Probably, there is only one other theme more inward than love: that which may be called “metaphysical sentiment,” or the essential, ultimate, and basic impression which we have of the universe. This acts as a foundation and support for our other activities, whatever they may be. No one lives without it, although its degree of clarity varies from person to person. It encompasses our primary, decisive attitude toward all of reality, the pleasure which the world and life hold for us. Our other feelings, thoughts, and desires are activated by this primary attitude and are sustained and colored by it. Of necessity, the complexion of our love affairs is one of the most telling symptoms of this primogenital sensation. By observing our neighbor in love we are able to deduce his vision or goal in life. And this is the most interesting thing to ascertain: not anecdotes about his existence, but the card upon which he stakes his life.
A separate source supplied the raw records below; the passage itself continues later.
Lemma stage23_counts o r tb log res log' o' r' b' files total fetched truncated tree :
  fetchTreeAndContents decodeBase64 Response_error github completion
      o r tb log = (Done res, log') ->
  responseBody res = Success o' r' b' files total fetched truncated tree ->
  fetched = Z.of_nat (length files)
  /\ truncated = total - Z.of_nat (length files).
Proof.
  unfold fetchTreeAndContents, bind at 1, fetch, await at 1.
  destruct (fetchTree github _) as [treeRes|]; [|discriminate].
  destruct (negb (ok treeRes)).
  { failure_split; [intros [= <- _]; discriminate | discriminate]. }
  unfold bind at 1, await at 1. destruct (json treeRes) as [treeData|]; [|discriminate].
  unfold bind.
  destruct (fetchBatches _ _ _ _ _ _ _ _ _ _ _) as [[results| |] log2];
    [|discriminate..].
  rewrite respond_success.
  intros [= <- _] [= _ _ _ <- <- <- <- _]. done.
Qed.

Lemma POST_counts request log res log' o r b files total fetched truncated tree :
  POST URL_new decodeBase64 Response_error github completion
      request log = (Done res, log') ->
  responseBody res = Success o r b files total fetched truncated tree ->
  fetched = Z.of_nat (length files)
  /\ truncated = total - Z.of_nat (length files).
Proof.
  unfold POST, tryCatch, bind at 1, await. destruct request as [body|m].
  2:{ rewrite failure_accepted by reflexivity. intros [= <- _]. discriminate. }
  destruct (repoUrl body) as [url|];
    [|rewrite failure_accepted by reflexivity; intros [= <- _]; discriminate].
  destruct (negb (JS.truthy url));
    [rewrite failure_accepted by reflexivity; intros [= <- _]; discriminate|].
  destruct (parseGitHubUrl URL_new url) as [parsed|];
    [|rewrite failure_accepted by reflexivity; intros [= <- _]; discriminate].
  unfold bind.
  destruct (resolveBranch _ _ _ _ _ _) as [[[tb|response]| |] log1] eqn:E1.
  - destruct (fetchTreeAndContents _ _ _ _ _ _ _ _) as [[res'| |] log2] eqn:E2.
    + intros [= <- _]. by eapply stage23_counts.
    + rewrite failure_accepted by reflexivity. intros [= <- _]. discriminate.
    + discriminate.
  - intros [= <- _] Hb. apply stage1_rejects in E1.
    unfold succeeded in E1. rewrite Hb in E1. discriminate.
  - rewrite failure_accepted by reflexivity. intros [= <- _]. discriminate.
  - discriminate.
Qed.
(** * Budget tracker backend: request handlers over the REST framework

    A shallow embedding of the Django applications [budgets], [users] and
    [health_check] of [Exam-Budget-Tracker-App/server].  The applications
    are declarative: most of what a request does is decided by the field
    classes, the generic view set and the token class they instantiate.
    Those library classes are embedded next to the application code, each
    under the name it has in its library, so that a handler reads the way
    the request is really processed. *)

From Stdlib Require Import ZArith QArith Ascii String List Lia.
From stdpp Require Import gmap strings list sorting.

Local Open Scope string_scope.
Local Open Scope Z_scope.

(** ** Python built-ins on [str] *)

Module Py.

(** Text is kept as a string of the code points 0..255. *)

(** [str.isspace] on one character. *)
Definition isspace (c : ascii) : bool :=
  let n := N_of_ascii c in
  ((9 <=? n) && (n <=? 13) || (28 <=? n) && (n <=? 32)
   || (n =? 133) || (n =? 160))%N.

Definition is_empty (s : string) : bool :=
  match s with EmptyString => true | String _ _ => false end.

Fixpoint lstrip (s : string) : string :=
  match s with
  | EmptyString => EmptyString
  | String c r => if isspace c then lstrip r else s
  end.

Fixpoint rstrip (s : string) : string :=
  match s with
  | EmptyString => EmptyString
  | String c r =>
      let r' := rstrip r in
      if isspace c && is_empty r' then EmptyString else String c r'
  end.

(** [s.strip()] *)
Definition strip (s : string) : string := rstrip (lstrip s).

(** [len(s)] *)
Definition len (s : string) : Z := Z.of_nat (String.length s).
It is curious that only those incapable of producing great work believe that the contrary is the proper conduct: to take science, art, or politics seriously and disdain love affairs as mere frivolities.
There are situations, moments in life, in which, unawares, the human being confesses great portions of his ultimate personality, of his true nature. One of these situations is love. In their choice* of lovers [human beings] reveal their essential nature. The type of human being which we prefer reveals the contours of our heart. Love is an impulse which springs from the most profound depths of our beings, and upon reaching the visible surface of life carries with it an alluvium of shells and seaweed from the inner abyss. A skilled naturalist, by filing these materials, can reconstruct the oceanic depths from which they have been uprooted.